> [Input records]
(** A match of [Q] at the head of the replaced text was one in the
    source, when the replacement character does not occur in [Q]. *)
Lemma prefix_replace (old : string) (n : ascii) (Q : string) :
  forall s,
    PyStr.contains_char (Ascii.eqb n) Q = false ->
    String.prefix Q (PyStr.replace_from old (String n "") 0 s) = true ->
    String.prefix Q s = true.
Proof.
  induction Q as [|q Q IH]; intros s Hn H; [apply prefix_nil|].
  cbn [PyStr.contains_char] in Hn. apply orb_false_iff in Hn. destruct Hn as [Hq Hn].
  apply Ascii.eqb_neq in Hq.
  destruct s as [|x r]; [discriminate H|].
  cbn [PyStr.replace_from] in H.
  destruct (String.prefix old (String x r)).
  - cbn [append String.prefix] in H.
    destruct (ascii_dec q n); [congruence|discriminate].
  - cbn [String.prefix] in *.
    destruct (ascii_dec q x); [|discriminate]. now apply IH.
Qed.

Lemma replace_removes (old : string) (n q : ascii) (Q : string) :
  PyStr.contains_char (Ascii.eqb n) (String q Q) = false ->
  forall s, String q Q = old \/ PyStr.contains (String q Q) s = false ->
    forall k, PyStr.contains (String q Q) (PyStr.replace_from old (String n "") k s) = false.
Proof.
  intro Hn. induction s as [|x r IH]; intros Hs k.
  - reflexivity.
  - assert (String q Q = old \/ PyStr.contains (String q Q) r = false) as Hr.
    { destruct Hs as [Hs|Hs]; [now left|right].
      rewrite contains_cons in Hs. now apply orb_false_iff in Hs. }
    destruct k as [|k]; [|cbn [PyStr.replace_from]; now apply IH].
    pose proof (prefix_replace old n (String q Q) (String x r) Hn) as Hp.
    cbn [PyStr.replace_from] in *.
    destruct (String.prefix old (String x r)) eqn:E.
    + cbn [append]. rewrite contains_cons. apply orb_false_iff. split; [|now apply IH].
      cbn [PyStr.contains_char] in Hn. apply orb_false_iff in Hn.
      destruct Hn as [Hq _]. apply Ascii.eqb_neq in Hq.
      cbn [String.prefix]. destruct (ascii_dec q n); [congruence|reflexivity].
    + rewrite contains_cons. apply orb_false_iff. split; [|now apply IH].
      destruct (String.prefix (String q Q) (String x (PyStr.replace_from old (String n "") 0 r)))
        eqn:E2; [|reflexivity].
      specialize (Hp eq_refl). destruct Hs as [Hs|Hs].
      * rewrite Hs in Hp. congruence.
      * rewrite contains_cons in Hs. apply orb_false_iff in Hs. destruct Hs. congruence.
Qed.
(** An [ET.Element] as the code builds it: a tag and attribute names that
    carry no namespace in braces, the attributes in the order they were set,
    a text or [None], the sub-elements; no tail. *)
Inductive node : Type :=
| Node (tag : string) (attrib : list (string * string)) (text : option string)
       (children : list node).

(** [ET.tostring(elem, encoding='unicode')] on such an element: an element
    with neither text nor children is written in the short form. *)
Fixpoint tostring (e : node) : string :=
  match e with
  | Node tag attrib text children =>
      let start :=
        "<" ++ tag ++
        String.concat ""
          (map (fun kv => " " ++ fst kv ++ "=" ++ quote ++ _escape_attrib (snd kv) ++ quote)
               attrib) in
      let filled :=
        match text, children with
        | Some (String _ _), _ => true
        | _, _ :: _ => true
        | _, _ => false
        end in
      if filled then
        start ++ ">" ++
        match text with
        | Some t => _escape_cdata t
        | None => ""
        end ++
        String.concat "" (map tostring children) ++
        "</" ++ tag ++ ">"
      else start ++ " />"
  end.

Definition SOAP_NS : string := "http://schemas.xmlsoap.org/soap/envelope/".
Definition ENCODING_STYLE : string := "http://schemas.xmlsoap.org/soap/encoding/".

(** The XML declaration both documents start with. *)
Definition declaration : string :=
  "<?xml version=" ++ quote ++ "1.0" ++ quote ++ " encoding=" ++ quote ++ "utf-8" ++ quote ++
  "?>" ++ newline.

(** [SOAPHandler.create_soap_error]; [str(error_code)] is taken as
    [str_of_int], the codes of the callers being 401 and 501. *)
Definition create_soap_error (error_code : Z) (error_description : string) : string :=
  let envelope :=
    Node "s:Envelope" [ ("xmlns:s", SOAP_NS); ("s:encodingStyle", ENCODING_STYLE) ] None
      [ Node "s:Body" [] None
          [ Node "s:Fault" [] None
              [ Node "faultcode" [] (Some "s:Client") [];
                Node "faultstring" [] (Some "UPnPError") [];
                Node "detail" [] None
                  [ Node "UPnPError" [ ("xmlns", "urn:schemas-upnp-org:control-1-0") ] None
                      [ Node "errorCode" [] (Some (str_of_int error_code)) [];
                        Node "errorDescription" [] (Some error_description) [] ] ] ] ] ] in
  declaration ++ tostring envelope.

(** [s.encode('utf-8')] for code points below 256: one byte below 128, two
    bytes from 128 on. *)
Definition utf8_char (c : ascii) : list ascii :=
  let n := nat_of_ascii c in
  if (n <? 128)%nat then [c]
  else [ascii_of_nat (192 + n / 64); ascii_of_nat (128 + n mod 64)].

Fixpoint utf8 (s : string) : list ascii :=
  match s with
  | EmptyString => []
  | String c s' => (utf8_char c ++ utf8 s')%list
  end.

(** What a handler writes: the code of the status line, the headers the
    code sets, and the bytes of the body. *)
Record message : Type := {
  status : Z;
  headers : list (string * string);
  body : list ascii
}.

(** [UPnPHTTPRequestHandler._send_soap_error] *)
Definition _send_soap_error (error_code : Z) (error_description : string) : message :=
  let soap_error := create_soap_error error_code error_description in
  {| status := 500;
     headers := [ ("Content-Type", "text/xml; charset=" ++ quote ++ "utf-8" ++ quote);
                  ("Content-Length", str_of_int (Z.of_nat (String.length soap_error))) ];
     body := utf8 soap_error |}.

End Fault.

(** ** [src/player/mpv_controller.py]: starting the engine *)

Module MpvProcess.
Import PyNum.

(** The float 0.1. *)
Definition tenth : float :=
  Eval vm_compute in
    match float_of_string "0.1" with
    | Ok f => f
    | Raise _ => S754_nan
    end.

(** [a + b] *)
Definition add (a b : pynum) : result pynum :=
  match a, b with
  | PInt x, PInt y => Ok (PInt (x + y))
  | _, _ =>
      rbind (as_float a) (fun x => rbind (as_float b) (fun y => Ok (PFloat (fadd x y))))
  end.

(** [f < z] for a float and an int, compared as the numbers they are. *)
Definition float_lt_int (f : float) (z : Z) : bool :=
  match f with
  | S754_nan => false
  | S754_infinity s => s
  | S754_zero _ => 0 <? z
  | S754_finite s m e =>
      if 0 <=? e then cond_Zopp s (Zpos m) * 2 ^ e <? z
      else cond_Zopp s (Zpos m) <? z * 2 ^ (- e)
  end.

(** [z < f] *)
Definition int_lt_float (z : Z) (f : float) : bool :=
  match f with
  | S754_nan => false
  | S754_infinity s => negb s
  | S754_zero _ => z <? 0
  | S754_finite s m e =>
      if 0 <=? e then z <? cond_Zopp s (Zpos m) * 2 ^ e
      else z * 2 ^ (- e) <? cond_Zopp s (Zpos m)
  end.

(** [a < b] *)
Definition lt (a b : pynum) : bool :=
  match a, b with
  | PInt x, PInt y => x <? y
  | PFloat f, PInt y => float_lt_int f y
  | PInt x, PFloat g => int_lt_float x g
  | PFloat f, PFloat g => fltb f g
  end.

(** What [start] meets: whether [subprocess.Popen] returns or raises, and
    what the n-th of the calls of [os.path.exists] on the socket path made
    after it returns. *)
Record os : Type := {
  popen_returns : bool;
  socket_exists : nat -> bool
}.
Definition deps (p : Props) : option string * bool := (value p, isControlled p).

Inductive Invocation :=
  | OnChange (v : string)
  | OnClear
  | OnEnter
  | Focus.

Definition handleChange (p : Props) (s : State) (v : string) : State * list Invocation :=
  (if negb (isControlled p)
   then {| internalValue := v; showPassword := showPassword s |}
   else s,
   call (onChange p) (OnChange v)).

Definition handleClear (p : Props) (s : State) : State * list Invocation :=
  (if negb (isControlled p)
   then {| internalValue := ""; showPassword := showPassword s |}
   else s,
   call (onChange p) (OnChange "") ++ call (onClear p) OnClear
     ++ (if ref p then [Focus] else [])).

Definition handleKeyDown (p : Props) (s : State) (k : string) : State * list Invocation :=
  (s, if bool_decide (k = "Enter") then call (onEnter p) OnEnter else []).

Definition togglePassword (s : State) : State :=
  {| internalValue := internalValue s; showPassword := negb (showPassword s) |}.

(** *** Rendering *)

Record Hint := {
  hint_text : option string;
  hint_assertive : bool
}.

Record View := {
  view_label : option string;
  input_type : string;
  input_value : string;
  input_disabled : bool;
  aria_invalid : bool;
  spinner : bool;
  clearButton : bool;
  passwordToggle : option bool;
  hint : option Hint
}.

Definition InputField (p : Props) (s : State) : View :=
  {| view_label := if truthy_str (label p) then label p else None;
     input_type :=
       if showPasswordToggle_ p && showPassword s then "text" else type_ p;
     input_value := internalValue s;
     input_disabled := disabled_ p || loading_ p;
     aria_invalid := invalid_ p;
     spinner := loading_ p;
     clearButton :=
       showClearButton_ p && negb (bool_decide (internalValue s = ""))
         && negb (loading_ p) && negb (disabled_ p);
     passwordToggle :=
       if showPasswordToggle_ p && bool_decide (type_ p = "password")
            && negb (loading_ p)
       then Some (showPassword s) else None;
     hint :=
       if truthy_str (helperText p) || truthy_str (errorMessage p)
       then Some {| hint_text := if invalid_ p then errorMessage p else helperText p;
                    hint_assertive := invalid_ p |}
       else None |}.

(** *** Life cycle

    A mounted instance holds its current props and state.  Every render is
    committed as a frame; the effect runs after the first render and after a
    render whose dependencies differ from those of the previous one, and a
    state change made by the effect or by a handler causes one more
    render. *)

Record Instance := {
  props : Props;
  state : State
}.

Inductive Event :=
  | Change (v : string)
  | ClickClear
  | KeyDown (k : string)
  | ClickPasswordToggle
  | Rerender (p : Props).

Definition frames_after (p : Props) (before after : State) : list View :=
  if decide (after = before) then [] else [InputField p after].

Definition mount (p : Props) : Instance * list View :=
  let s0 := useState p in
  let s1 := useEffect p s0 in
  ({| props := p; state := s1 |}, InputField p s0 :: frames_after p s0 s1).

Definition step (i : Instance) (ev : Event) : Instance * list View * list Invocation :=
  let p := props i in
  let s := state i in
  match ev with
  | Change v =>
      let '(s', c) := handleChange p s v in
      ({| props := p; state := s' |}, frames_after p s s', c)
  | ClickClear =>
      let '(s', c) := handleClear p s in
      ({| props := p; state := s' |}, frames_after p s s', c)
  | KeyDown k =>
      let '(s', c) := handleKeyDown p s k in
      ({| props := p; state := s' |}, frames_after p s s', c)
  | ClickPasswordToggle =>
      let s' := togglePassword s in
      ({| props := p; state := s' |}, frames_after p s s', [])
  | Rerender p' =>
      let s' := if decide (deps p' = deps p) then s else useEffect p' s in
      ({| props := p'; state := s' |}, InputField p' s :: frames_after p' s s', [])
  end.
(** C6 (as the code has it): in the request that [createRequest] returns,
    every header name is lowercase but those the signer writes
    ([X-Amz-Date], [Authorization]), and every name occurs once; among the
    header arguments the value kept under a name is that of the last
    argument with that name, and it reaches the request unless the name is
    [host] or one of the signer's; the [host] entry is the endpoint's. *)
Theorem signed_request_header_names
    new_Endpoint HttpRequest_headers addAuthorization now cfg body creds r rest :
  signer_adds_only addAuthorization ->
  header_loop ∅ rest = Return (cfg_headers cfg) ->
  createRequest new_Endpoint HttpRequest_headers addAuthorization now cfg body creds
    = Return r ->
  exists args endpoint,
    rest = Js.Str <$> args /\ new_Endpoint (cfg_url cfg) = Return endpoint /\
    (forall k, is_Some (req_headers r !! k) -> lowercase k \/ k ∈ signer_headers) /\
    NoDup (map_to_list (req_headers r)).*1 /\
    (forall k v, parse_headers args !! k = Some v ->
       exists before arg after,
         args = before ++ arg :: after /\ header_entry arg = (k, v) /\
         Forall (fun a => (header_entry a).1 <> k) after) /\
    (forall before arg after,
       args = before ++ arg :: after ->
       (header_entry arg).1 <> "__proto__" ->
       Forall (fun a => (header_entry a).1 <> (header_entry arg).1) after ->
       parse_headers args !! (header_entry arg).1 = Some (header_entry arg).2) /\
    (forall k v, parse_headers args !! k = Some v ->
       k <> "host" -> k ∉ signer_headers -> req_headers r !! k = Some v) /\
    req_headers r !! "host" = Some (ep_host endpoint).
Proof.
  intros Hsign Hloop Hreq.
  destruct (constructed_headers _ _ _ _ _ _ _ _ _ Hsign Hloop Hreq)
    as (args & endpoint & -> & _ & Hep & Hr).
  destruct (built_headers_names (HttpRequest_headers endpoint) args (ep_host endpoint))
    as (Hlow & _ & Horigin & Hlast & _ & _).
  exists args, endpoint. split_and!; try assumption; try reflexivity.
  - intros k Hk. destruct (decide (k ∈ signer_headers)) as [Hin|Hout]; [right; exact Hin|].
    left. rewrite (Hr k Hout) in Hk. destruct Hk as [v Hv]. exact (Hlow k v Hv).
  - apply NoDup_fst_map_to_list.
  - intros k v Hv Hhost Hout. rewrite (Hr k Hout), lookup_request_headers.
    destruct (decide (k = "__proto__")) as [->|_].
    { rewrite parse_headers_no_proto in Hv. discriminate. }
    rewrite decide_False by exact Hhost. rewrite Hv. reflexivity.
  - rewrite Hr, lookup_request_headers; [reflexivity|].
    unfold signer_headers. rewrite !not_elem_of_cons. split_and!; try discriminate.
    apply not_elem_of_nil.
Qed.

> [Task item] Using the material above, quote the first line and each line after it, stopping at and including the line that holds "cbn [String.prefix]. destruct".

> [Output for this task]
(** A match of [Q] at the head of the replaced text was one in the
    source, when the replacement character does not occur in [Q]. *)
Lemma prefix_replace (old : string) (n : ascii) (Q : string) :
  forall s,
    PyStr.contains_char (Ascii.eqb n) Q = false ->
    String.prefix Q (PyStr.replace_from old (String n "") 0 s) = true ->
    String.prefix Q s = true.
Proof.
  induction Q as [|q Q IH]; intros s Hn H; [apply prefix_nil|].
  cbn [PyStr.contains_char] in Hn. apply orb_false_iff in Hn. destruct Hn as [Hq Hn].
  apply Ascii.eqb_neq in Hq.
  destruct s as [|x r]; [discriminate H|].
  cbn [PyStr.replace_from] in H.
  destruct (String.prefix old (String x r)).
  - cbn [append String.prefix] in H.
    destruct (ascii_dec q n); [congruence|discriminate].
  - cbn [String.prefix] in *.
    destruct (ascii_dec q x); [|discriminate]. now apply IH.
Qed.

Lemma replace_removes (old : string) (n q : ascii) (Q : string) :
  PyStr.contains_char (Ascii.eqb n) (String q Q) = false ->
  forall s, String q Q = old \/ PyStr.contains (String q Q) s = false ->
    forall k, PyStr.contains (String q Q) (PyStr.replace_from old (String n "") k s) = false.
Proof.
  intro Hn. induction s as [|x r IH]; intros Hs k.
  - reflexivity.
  - assert (String q Q = old \/ PyStr.contains (String q Q) r = false) as Hr.
    { destruct Hs as [Hs|Hs]; [now left|right].
      rewrite contains_cons in Hs. now apply orb_false_iff in Hs. }
    destruct k as [|k]; [|cbn [PyStr.replace_from]; now apply IH].
    pose proof (prefix_replace old n (String q Q) (String x r) Hn) as Hp.
    cbn [PyStr.replace_from] in *.
    destruct (String.prefix old (String x r)) eqn:E.
    + cbn [append]. rewrite contains_cons. apply orb_false_iff. split; [|now apply IH].
      cbn [PyStr.contains_char] in Hn. apply orb_false_iff in Hn.
      destruct Hn as [Hq _]. apply Ascii.eqb_neq in Hq.
      cbn [String.prefix]. destruct (ascii_dec q n); [congruence|reflexivity].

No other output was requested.